Als Zwangsmaßnahmen wurden die medikamentöse Zwangsbehandlung, die Fixierung, die Isolierung in einem speziell hierfür vorgesehenen Raum sowie der Zimmereinschluss, d. h. die Separierung von der Patientengruppe im eigenen Zimmer, erfasst. Die Häufigkeit ist in Tab. 3 zusammengefasst.

Tab. 3 Von Zwangsmaßnahmen betroffene Patienten im Jahr 2020 (n = Anzahl der Einrichtungen)

Dauerisolierte Patienten

Dauerisolierung wurde als Isolierung von mindestens einem Monat definiert. Insgesamt wurden 212 dauerisolierte Patienten genannt, wobei 20 Einrichtungen keine Dauerisolierungen berichteten. Dreizehn Institutionen hatten zwischen einem und 5 dauerisolierte Patienten, 4 eine 2‑stellige Anzahl an dauerisolierten Patienten in der Klinik.

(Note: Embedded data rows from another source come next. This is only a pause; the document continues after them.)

(** * WP3 / T3.3 — GBIF occurrence pipeline: filter, join and metrics stages

    A shallow embedding of the data-processing logic of

    - [src/core/01_download_gbif.py]              (taxon-key derivation),
    - [src/core/02_filter_gbif_dataset.py]        (chunked quality filter),
    - [src/subprojects/natura2k/03_spatial_join_gbif_natura.py],
    - [src/subprojects/natura2k/04_basic_metrics_gbif_natura.py],
    - [src/subprojects/natura2k/05_advanced_metrics_gbif_natura.py].

    Data frames are lists of row records, a pandas Series is a list, a
    [Counter] is a [gmap] from keys to counts.  Floating-point columns that
    are only compared against constants (latitude, longitude, coordinate
    uncertainty) are rationals; year and key columns are integers, as the
    data model has them. *)

From Stdlib Require Import ZArith QArith Qminmax.
From stdpp Require Import gmap strings list fin_maps sorting.

#[local] Set Warnings "-clear-no-such-hyp".

Close Scope Q_scope.
Open Scope string_scope.
Open Scope list_scope.
Open Scope nat_scope.

(** ** Cells and series shared by all stages *)

(** A cell of a column as [pd.read_csv] delivers it: missing ([NaN]), a
    number, or a text that [pd.to_numeric] cannot parse. *)
Inductive cell (A : Type) : Type :=
  | NA
  | Num (a : A)
  | Text (s : string).
Arguments NA {A}.
Arguments Num {A} a.
Arguments Text {A} s.

(** [Series.notna()] on one cell. *)
Definition notna {A} (c : cell A) : bool :=
  match c with NA => false | _ => true end.

(** [pd.to_numeric(..., errors="coerce")] on one cell. *)
Definition to_numeric {A} (c : cell A) : cell A :=
  match c with Text _ => NA | c => c end.

(** [Series.fillna(d)] on one cell. *)
Definition fillna {A} (d : A) (c : cell A) : cell A :=
  match c with NA => Num d | c => c end.

Definition Qlt_bool (x y : Q) : bool := negb (Qle_bool y x).

(** Element-wise comparison of a numeric cell with a scalar; a comparison
    with [NaN] (or with a text) is [False]. *)
Definition cmp_cell {A} (rel : A → A → bool) (c : cell A) (b : A) : bool :=
  match c with Num a => rel a b | _ => false end.

(** [mask &= s]: element-wise conjunction of two boolean series that carry
    the same index. *)
Definition series_and (mask s : list bool) : list bool := zip_with andb mask s.

(** [df[mask]]: the rows whose mask entry is [True]. *)
Fixpoint select {A} (df : list A) (mask : list bool) : list A :=
  match df, mask with
  | r :: df', b :: mask' => if b then r :: select df' mask' else select df' mask'
  | _, _ => []
  end.

(** [Counter.update(iterable)]: one increment per element. *)
Definition counter_incr `{Countable K} (c : gmap K nat) (k : K) : gmap K nat :=
  <[k := S (default 0 (c !! k))]> c.

Definition counter_update `{Countable K} (c : gmap K nat) (xs : list K) : gmap K nat :=
  foldl counter_incr c xs.

(** [sum(counter.values())]. *)
Definition sum_values `{Countable K} (c : gmap K nat) : nat :=
  map_fold (λ _ v acc, v + acc) 0 c.

(** [Series.dropna()] of an optional column. *)
Definition dropna_col {A B} (f : A → option B) (df : list A) : list B := omap f df.

(** The numeric value of a cell, if it has one. *)
Definition cell_value {A} (c : cell A) : option A :=
  match c with Num a => Some a | _ => None end.

(** [Series.unique()]: the distinct values in order of first appearance. *)
Definition unique `{EqDecision A} (l : list A) : list A :=
  reverse (remove_dups (reverse l)).

(** [Series.nunique()] of a column whose nulls were dropped. *)
Definition nunique `{EqDecision A} (l : list A) : nat := length (unique l).

(** [Series.min()] and [Series.max()] of the non-null values; [None] is the
    [NaN] pandas returns for an empty series. *)
Definition series_min (l : list Z) : option Z :=
  match l with [] => None | x :: l' => Some (foldr Z.min x l') end.

Definition series_max (l : list Z) : option Z :=
  match l with [] => None | x :: l' => Some (foldr Z.max x l') end.

(** Ways a script stops before its last statement. *)
Inductive halt : Type :=
  | SystemExit (code : Z)
  | KeyError (col : string)
  | NameError (name : string).

(** A script that writes artifacts of type [W] as it goes: the files
    written so far are threaded through, and a [halt] stops the run while
    keeping what was already written. *)
Definition script (W A : Type) : Type := list W → list W * (halt + A).

#[global] Instance script_ret {W} : MRet (script W) := λ A a w, (w, inr a).

#[global] Instance script_bind {W} : MBind (script W) := λ A B k m w,
  match m w with
  | (w', inl h) => (w', inl h)
  | (w', inr a) => k a w'
  end.

Definition raise {W A} (h : halt) : script W A := λ w, (w, inl h).

Definition write {W} (a : W) : script W () := λ w, (w ++ [a], inr ()).

(** The files a script leaves behind and the exit status of its process:
    0 when it runs to its end or raises [SystemExit(0)], the code of a
    [SystemExit], and 1 for an uncaught exception. *)
Definition run_script {W A} (m : script W A) : list W * Z :=
  match m [] with
  | (w, inr _) => (w, 0%Z)
  | (w, inl (SystemExit c)) => (w, c)
  | (w, inl _) => (w, 1%Z)
  end.

(** ** Stage 2: quality filter ([02_filter_gbif_dataset.py]) *)

Module Filter.

Record row : Type := {
  taxonKey : option Z;
  scientificName : option string;
  decimalLatitude : cell Q;
  decimalLongitude : cell Q;
  countryCode : option string;
  basisOfRecord : option string;
  coordinateUncertaintyInMeters : cell Q;
  year : cell Z;
  month : option Z;
  eventDate : option string
}.

Definition ALLOWED_BASIS : list string :=
  ["HUMAN_OBSERVATION"; "MACHINE_OBSERVATION"; "PRESERVED_SPECIMEN"].

(** The optional bounds; [None] is Python's [None]. *)
Record config : Type := {
  LAT_MIN : option Q;
  LAT_MAX : option Q;
  LON_MIN : option Q;
  LON_MAX : option Q;
  YEAR_MIN : option Z;
  YEAR_MAX : option Z
}.

(** The configuration the script ships with: no optional bound. *)
Definition default_config : config :=
  {| LAT_MIN := None; LAT_MAX := None; LON_MIN := None; LON_MAX := None;
     YEAR_MIN := None; YEAR_MAX := None |}.

(** Step 1: [chunk.dropna(subset=[scientificName, taxonKey, decimalLatitude,
    decimalLongitude])]. *)
Definition critical_present (r : row) : bool :=
  bool_decide (is_Some (scientificName r)) && bool_decide (is_Some (taxonKey r))
  && notna (decimalLatitude r) && notna (decimalLongitude r).

Definition dropna_critical (chunk : list row) : list row :=
  List.filter critical_present chunk.

(** Step 2: the four [pd.to_numeric(..., errors="coerce")] assignments. *)
Definition coerce_row (r : row) : row :=
  {| taxonKey := taxonKey r;
     scientificName := scientificName r;
     decimalLatitude := to_numeric (decimalLatitude r);
     decimalLongitude := to_numeric (decimalLongitude r);
     countryCode := countryCode r;
     basisOfRecord := basisOfRecord r;
     coordinateUncertaintyInMeters := to_numeric (coordinateUncertaintyInMeters r);
     year := to_numeric (year r);
     month := month r;
     eventDate := eventDate r |}.

Definition coerce_numeric (chunk : list row) : list row := map coerce_row chunk.

(** Step 3: [if YEAR_MIN is not None or YEAR_MAX is not None:
    chunk = chunk.dropna(subset=["year"])]. *)
Definition year_filter_active (cfg : config) : bool :=
  bool_decide (is_Some (YEAR_MIN cfg)) || bool_decide (is_Some (YEAR_MAX cfg)).

Definition dropna_year (cfg : config) (chunk : list row) : list row :=
  if year_filter_active cfg then List.filter (λ r, notna (year r)) chunk else chunk.

(** [chunk["basisOfRecord"].isin(ALLOWED_BASIS)] on one cell. *)
Definition isin_allowed (b : option string) : bool :=
  match b with
  | Some s => bool_decide (s ∈ ALLOWED_BASIS)
  | None => false
  end.

(** [if BOUND is not None: mask &= chunk[col] <rel> BOUND]. *)
Definition and_bound {A} (bound : option A) (rel : A → A → bool)
    (col : row → cell A) (chunk : list row) (mask : list bool) : list bool :=
  match bound with
  | Some b => series_and mask (map (λ r, cmp_cell rel (col r) b) chunk)
  | None => mask
  end.

Definition Qge_bool (x y : Q) : bool := Qle_bool y x.

Definition any_spatial (cfg : config) : bool :=
  bool_decide (is_Some (LAT_MIN cfg)) || bool_decide (is_Some (LAT_MAX cfg))
  || bool_decide (is_Some (LON_MIN cfg)) || bool_decide (is_Some (LON_MAX cfg)).

(** Step 4: the mask, built by successive [&=] exactly in the order of the
    script. *)
Definition build_mask (cfg : config) (chunk : list row) : list bool :=
  let mask := map (λ _, true) chunk in
  let mask := series_and mask (map (λ r, isin_allowed (basisOfRecord r)) chunk) in
  let mask := series_and mask
    (map (λ r, cmp_cell Qlt_bool (fillna 0%Q (coordinateUncertaintyInMeters r)) 1000%Q)
         chunk) in
  let mask :=
    if any_spatial cfg then
      let mask := and_bound (LAT_MIN cfg) Qge_bool decimalLatitude chunk mask in
      let mask := and_bound (LAT_MAX cfg) Qle_bool decimalLatitude chunk mask in
      let mask := and_bound (LON_MIN cfg) Qge_bool decimalLongitude chunk mask in
      and_bound (LON_MAX cfg) Qle_bool decimalLongitude chunk mask
    else mask in
  let mask := and_bound (YEAR_MIN cfg) Z.geb year chunk mask in
  and_bound (YEAR_MAX cfg) Z.leb year chunk mask.

(** Steps 1-5 on one chunk: the value of [filtered_chunk]. *)
Definition filter_chunk (cfg : config) (chunk : list row) : list row :=
  let chunk := dropna_critical chunk in
  let chunk := coerce_numeric chunk in
  let chunk := dropna_year cfg chunk in
  select chunk (build_mask cfg chunk).

(** *** The loop state and one iteration *)

Record state : Type := {
  species_counter : gmap (option string) nat;
  taxon_counter : gmap (option Z) nat;
  country_counter : gmap string nat;
  basis_counter : gmap string nat;
  year_counter : gmap Z nat;
  total_records : nat;
  filtered_records : nat;
  filtered_data : list (list row)
}.

Definition init_state : state :=
  {| species_counter := ∅; taxon_counter := ∅; country_counter := ∅;
     basis_counter := ∅; year_counter := ∅;
     total_records := 0; filtered_records := 0; filtered_data := [] |}.
(** ** A small source store, used to evaluate the engine on concrete queries *)

Module Example.

Definition pgm_row (g m : Z) (d : Q) : Pgm.row :=
  {| Pgm.dtype := Py.float64;
     Pgm.pg_id := g;
     Pgm.month_id := m;
     Pgm.main_mean_ln := Some 0.001%Q;
     Pgm.main_dich := Some d;
     Pgm.main_mean := Some 0.001%Q;
     Pgm.country_id := Some 1 |}.

Definition hdi_row (g m : Z) (l u : Q) : Hdi.row :=
  {| Hdi.priogrid_id := g;
     Hdi.month_id := m;
     Hdi.pred_ln_sb_prob_hdi_lower := Some l;
     Hdi.pred_ln_sb_prob_hdi_upper := Some u |}.

Definition coord_row (g : Z) (la lo : Q) : Coord.row :=
  {| Coord.priogrid_id := g;
     Coord.lat := None;
     Coord.latitude := Some la;
     Coord.lon := None;
     Coord.longitude := Some lo;
     Coord.country_id := None;
     Coord.row_ := None;
     Coord.col := None |}.

(** Three grid cells in month 548 and one of them again in month 549; real
    uncertainty bounds for (62356, 548) only; no coordinates for 62358. *)
Definition store : DataService.t :=
  {| DataService.pgm_data :=
       Some [pgm_row 62356 548 0.01%Q; pgm_row 62357 548 0.02%Q;
             pgm_row 62358 548 0.03%Q; pgm_row 62356 549 0.5%Q];
     DataService.country_data :=
       Some [ {| Country.country_id := 1;
                 Country.country := "Testland";
                 Country.isoab := Some "TST" |} ];
     DataService.hdi_data := Some [hdi_row 62356 548 0.005%Q 0.015%Q];
     DataService.timeseries_data :=
       Some [coord_row 62356 45%Q 12%Q; coord_row 62357 46%Q 13%Q];
     DataService.country_grid_mapping := [(1, [62356; 62357; 62358])];
     DataService.is_loaded := true |}.

(** Some state of the global generator before a request. *)
Definition rng0 : MT19937.mt19937_state := MT19937.mt19937_seed 12345.

(** A configuration whose conflict-type list was assigned a tag that is
    neither a [ConflictType] value nor one of the names of the members. *)
Definition unknown_tag_metrics : Schemas.MetricSelection :=
  Schemas.with_conflict_types Schemas.MetricSelection_default ["xyz"].

Definition all_metrics : Schemas.MetricSelection :=
  {| Schemas.include_map := true;
     Schemas.include_hdi_50 := true;
     Schemas.include_hdi_90 := true;
     Schemas.include_hdi_99 := true;
     Schemas.include_thresholds := true;
     Schemas.conflict_types := ["sb"] |}.

Definition no_metrics : Schemas.MetricSelection :=
  {| Schemas.include_map := false;
     Schemas.include_hdi_50 := false;
     Schemas.include_hdi_90 := false;
     Schemas.include_hdi_99 := false;
     Schemas.include_thresholds := false;
     Schemas.conflict_types := ["sb"] |}.

End Example.

(** ** Vocabulary of the statements *)

(** The offsets drawn by the dict display, with the ranges of the code. *)
Record offsets : Type := {
  u_hdi_50_lower : Q;
  u_hdi_50_upper : Q;
  u_hdi_99_lower : Q;
  u_hdi_99_upper : Q;
  u_threshold_2 : Q;
  u_threshold_3 : Q;
  u_threshold_4 : Q;
  u_threshold_5 : Q;
  u_threshold_6 : Q
}.

Definition offsets_in_range (o : offsets) : Prop :=
  (((0.001 <= u_hdi_50_lower o) /\ (u_hdi_50_lower o < 0.005)) /\
  ((0.001 <= u_hdi_50_upper o) /\ (u_hdi_50_upper o < 0.005)) /\
  ((0.01 <= u_hdi_99_lower o) /\ (u_hdi_99_lower o < 0.03)) /\
  ((0.01 <= u_hdi_99_upper o) /\ (u_hdi_99_upper o < 0.03)) /\
  ((0.001 <= u_threshold_2 o) /\ (u_threshold_2 o < 0.01)) /\
  ((0.01 <= u_threshold_3 o) /\ (u_threshold_3 o < 0.02)) /\
  ((0.02 <= u_threshold_4 o) /\ (u_threshold_4 o < 0.04)) /\
  ((0.03 <= u_threshold_5 o) /\ (u_threshold_5 o < 0.06)) /\
  ((0.05 <= u_threshold_6 o) /\ (u_threshold_6 o < 0.08)))%Q.

Definition metrics_of_offsets (p : Q) (o : offsets) : Synthetic.t :=
  {| Synthetic.hdi_50_lower := Py.max 0 (p - u_hdi_50_lower o);
     Synthetic.hdi_50_upper := Py.min 1 (p + u_hdi_50_upper o);
     Synthetic.hdi_99_lower := Py.max 0 (p - u_hdi_99_lower o);
     Synthetic.hdi_99_upper := Py.min 1 (p + u_hdi_99_upper o);
     Synthetic.threshold_2 := Py.max 0 (p - u_threshold_2 o);
     Synthetic.threshold_3 := Py.max 0 (p - u_threshold_3 o);
     Synthetic.threshold_4 := Py.max 0 (p - u_threshold_4 o);
     Synthetic.threshold_5 := Py.max 0 (p - u_threshold_5 o);
     Synthetic.threshold_6 := Py.max 0 (p - u_threshold_6 o) |}.

(** The dicts that [_get_enriched_forecasts] builds before its loop: later
    entries overwrite earlier ones. *)
Definition coord_lookup_of (ds : DataService.t) (grid_ids : list Z) : gmap Z Coord.row :=
  foldl (fun m c => <[Coord.priogrid_id c := c]> m) ∅
        (DataService.get_coordinates ds grid_ids).

Definition country_map_of (ds : DataService.t) : gmap Z string :=
  foldl (fun m c => <[Country.info_country_id c := Country.info_country c]> m) ∅
        (DataService.get_available_countries ds).

(** [cell] is what one iteration of the loop of [_get_enriched_forecasts]
    appends for the primary row [row]. *)
Definition row_enriched
    (hdi : list Hdi.row) (coord_lookup : gmap Z Coord.row) (country_map : gmap Z string)
    (metrics : Schemas.MetricSelection) (row : Pgm.row) (cell : Schemas.GridCellData) : Prop :=
  exists coord_row rng,
    ForecastService.coord_row_for coord_lookup row = Ok coord_row /\
    fst (ForecastService._create_grid_cell_data
           row
           (List.filter
              (fun h => (Hdi.priogrid_id h =? Pgm.pg_id row) &&
                        (Hdi.month_id h =? Pgm.month_id row)) hdi)
           coord_row country_map metrics rng) = Ok cell.

(** The selection that selects every group: the record built under it is
    the fully populated candidate of the projection. *)
Definition every_group : Schemas.MetricSelection :=
  {| Schemas.include_map := true;
     Schemas.include_hdi_50 := true;
     Schemas.include_hdi_90 := true;
     Schemas.include_hdi_99 := true;
     Schemas.include_thresholds := true;
     Schemas.conflict_types := [Schemas.ConflictType_value Schemas.STATE_BASED] |}.

(** The row selection of [get_grid_data] and [get_hdi_data]: the month
    filter applies only when [month_ids] is a non-empty list. *)
Definition selected (grid_ids : list Z) (month_ids : option (list Z)) (g m : Z) : bool :=
  Py.isin g grid_ids &&
  match month_ids with
  | Some (m0 :: ms) => Py.isin m (m0 :: ms)
  | _ => true
  end.

(** The uncertainty rows with the exact key [(g, m)]. *)
Definition hdi_rows_for (hdi : list Hdi.row) (g m : Z) : list Hdi.row :=
  List.filter (fun h => (Hdi.priogrid_id h =? g) && (Hdi.month_id h =? m)) hdi.

(** The exceptions a query can end with. *)
Definition raised_by_query (e : exception) : Prop :=
  match e with
  | DataNotFoundError _ | TypeError _ | KeyError _ | PydanticValidationError _ => True
  | _ => False
  end.

(** The nine offsets that [synthetic_metrics_dict] draws from a generator
    state. *)
Definition draw_offsets (rng : MT19937.mt19937_state) : offsets :=
  let '(u1, rng) := MT19937.uniform 0.001 0.005 rng in
  let '(u2, rng) := MT19937.uniform 0.001 0.005 rng in
  let '(u3, rng) := MT19937.uniform 0.01 0.03 rng in
  let '(u4, rng) := MT19937.uniform 0.01 0.03 rng in
  let '(u5, rng) := MT19937.uniform 0.001 0.01 rng in
  let '(u6, rng) := MT19937.uniform 0.01 0.02 rng in
  let '(u7, rng) := MT19937.uniform 0.02 0.04 rng in
  let '(u8, rng) := MT19937.uniform 0.03 0.06 rng in
  let '(u9, rng) := MT19937.uniform 0.05 0.08 rng in
  {| u_hdi_50_lower := u1; u_hdi_50_upper := u2; u_hdi_99_lower := u3;
     u_hdi_99_upper := u4; u_threshold_2 := u5; u_threshold_3 := u6;
     u_threshold_4 := u7; u_threshold_5 := u8; u_threshold_6 := u9 |}.

(** The coordinates that [_create_grid_cell_data] reads from a coordinate
    row: ['lat' or 'latitude'] and ['lon' or 'longitude']. *)
Definition row_coordinates (c : Coord.row) : option (Q * Q) :=
  match Py.or_float (Coord.lat c) (Coord.latitude c),
        Py.or_float (Coord.lon c) (Coord.longitude c) with
  | Some la, Some lo => Some (la, lo)
  | _, _ => None
  end.

(** The coordinates of a row, when it has both, are in the ranges of the
    schema. *)
Definition coordinates_valid (c : Coord.row) : Prop :=
  match row_coordinates c with
  | Some (la, lo) => ((-90 <= la) /\ (la <= 90) /\ (-180 <= lo) /\ (lo <= 180))%Q
  | None => True
  end.

(** The last coordinate row of a grid cell in the frame of a query. *)
Definition last_coordinate_row (ds : DataService.t) (grid_ids : list Z) (g : Z)
  : option Coord.row :=
  last (List.filter (fun c => Coord.priogrid_id c =? g)
                    (DataService.get_coordinates ds grid_ids)).

(** The example store with a coordinate table whose row for grid cell
    62357 has latitude 95. *)
Definition store_with_bad_latitude : DataService.t :=
  {| DataService.pgm_data := DataService.pgm_data Example.store;
     DataService.country_data := DataService.country_data Example.store;
     DataService.hdi_data := DataService.hdi_data Example.store;
     DataService.timeseries_data :=
       Some [Example.coord_row 62356 45%Q 12%Q; Example.coord_row 62357 95%Q 13%Q];
     DataService.country_grid_mapping := DataService.country_grid_mapping Example.store;
     DataService.is_loaded := true |}.

(** The example store without uncertainty table. *)
Definition store_without_uncertainty : DataService.t :=
  {| DataService.pgm_data := DataService.pgm_data Example.store;
     DataService.country_data := DataService.country_data Example.store;
     DataService.hdi_data := None;
     DataService.timeseries_data := DataService.timeseries_data Example.store;
     DataService.country_grid_mapping := DataService.country_grid_mapping Example.store;
     DataService.is_loaded := true |}.

(** A record with nothing but its keys and a coordinate. *)
Definition cell_at (lat lon : Q) : Schemas.GridCellData :=
  {| Schemas.grid_id := 62356;
     Schemas.month_id := 548;
     Schemas.country_id := None;
     Schemas.latitude := Some lat;
     Schemas.longitude := Some lon;
     Schemas.main_mean := None;
     Schemas.main_mean_ln := None;
     Schemas.main_dich := None;
     Schemas.hdi_50_lower := None;
     Schemas.hdi_50_upper := None;
     Schemas.hdi_90_lower := None;
     Schemas.hdi_90_upper := None;
     Schemas.hdi_99_lower := None;
     Schemas.hdi_99_upper := None;
     Schemas.threshold_1 := None;
     Schemas.threshold_2 := None;
     Schemas.threshold_3 := None;
     Schemas.threshold_4 := None;
     Schemas.threshold_5 := None;
     Schemas.threshold_6 := None;
     Schemas.conflict_type := None;
     Schemas.country_name := None;
     Schemas.year := None;
     Schemas.month := None |}.

(** * Properties *)

Import ForecastService.

(** ** Arithmetic of the generator *)

Lemma land_mask32_range (y : Z) : 0 <= Z.land y 0xffffffff < 2 ^ 32.
Proof.
  change 0xffffffff with (Z.ones 32).
  rewrite Z.land_ones by lia.
  apply Z.mod_pos_bound. lia.
Qed.
(** * Weather data pipeline: alert decision and deduplication

    A shallow embedding of the alert path of the pipeline
    ([src/alert_engine.py], [src/database.py], [src/api_client.py],
    [src/config.py], [main.py]) and the properties of its threshold
    evaluation, cooldown handling and audit logging.

    Conventions of the embedding.
    - A Python [float] is an IEEE binary64 number: Rocq's primitive [float].
      A Python [int] is a [Z].  Comparisons between the two are exact, as in
      Python.
    - The dictionaries the program passes around have a fixed set of keys and
      are embedded as records whose fields are optional (a key may be missing)
      and hold [PyNone] or a number.
    - Collaborator calls (database, SMTP, HTTP) run in a state-and-exception
      monad over a [world]: the tables of the database, the connection held by
      the [Database] object, the clock, the scripted outcome of each external
      interaction, and the trace of the calls made so far.
    - Times are UTC microseconds since the epoch; the Python clock
      ([datetime.utcnow()]) and the database clock ([NOW()]) read the same
      [clock], which does not advance inside one pipeline cycle. *)

From Stdlib Require Import ZArith String List Bool Lia.
From Stdlib Require Import Sorting.Permutation Sorting.Sorted.
From Stdlib Require Import Floats.PrimFloat Floats.SpecFloat Floats.FloatOps
  Floats.FloatAxioms.
Import ListNotations.
Set Warnings "-inexact-float".
Local Open Scope string_scope.
Local Open Scope list_scope.
Local Open Scope Z_scope.

(** ** Python values *)

Inductive num : Type :=
| Int (z : Z)
| Float (f : float).

Inductive pyval : Type :=
| PyNone
| PyNum (n : num).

Anzahl dauerfixierter Patienten

Auch hier wurde der Zeitrahmen als über einen Monat definiert. Es gab in der Stichprobe 4 dauerfixierte Patienten, die sich auf 3 Kliniken verteilten.

Entlassungen

36 Kliniken mit 5556 Patienten berichteten von 638 Patienten, die zum Zeitpunkt der Befragung zusammenhängend länger als 10 Jahre in der jeweiligen Einrichtung waren. Das entspricht zwischen 0 und 39 % (M = 10,3 %) der Patienten pro Klinik. Für 48,1 % (307 von 638) von diesen Langzeituntergebrachten, sahen die Befragten auch in den nächsten fünf Jahren keine Entlassperspektive. In Kliniken, in denen mindestens 80 % der Patienten gemäß § 63 StGB untergebracht sind, lag der Anteil der bereits länger als zehn Jahre untergebrachten Patienten, zwischen 3,5 % und 39,7 % (M = 19,1 %) pro Klinik. Die drei wichtigsten Hinderungsgründe waren bleibende Gefährlichkeit, Therapieresistenz und fehlende Anschluss-Wohnform.

Migrationshintergrund

Angaben zur Häufigkeit eines Migrationshintergrunds machten 35 Einrichtungen über insgesamt 5086 Patienten. Deren Anteil an der Gesamtbelegung variierte zwischen den Kliniken sehr, lag im Mittel bei 31,9 % (n = 1621) mit einer erheblichen Spannweite von 3,4–63,4 % und bei einem Süd-Nord- und West-Ost-Gefälle.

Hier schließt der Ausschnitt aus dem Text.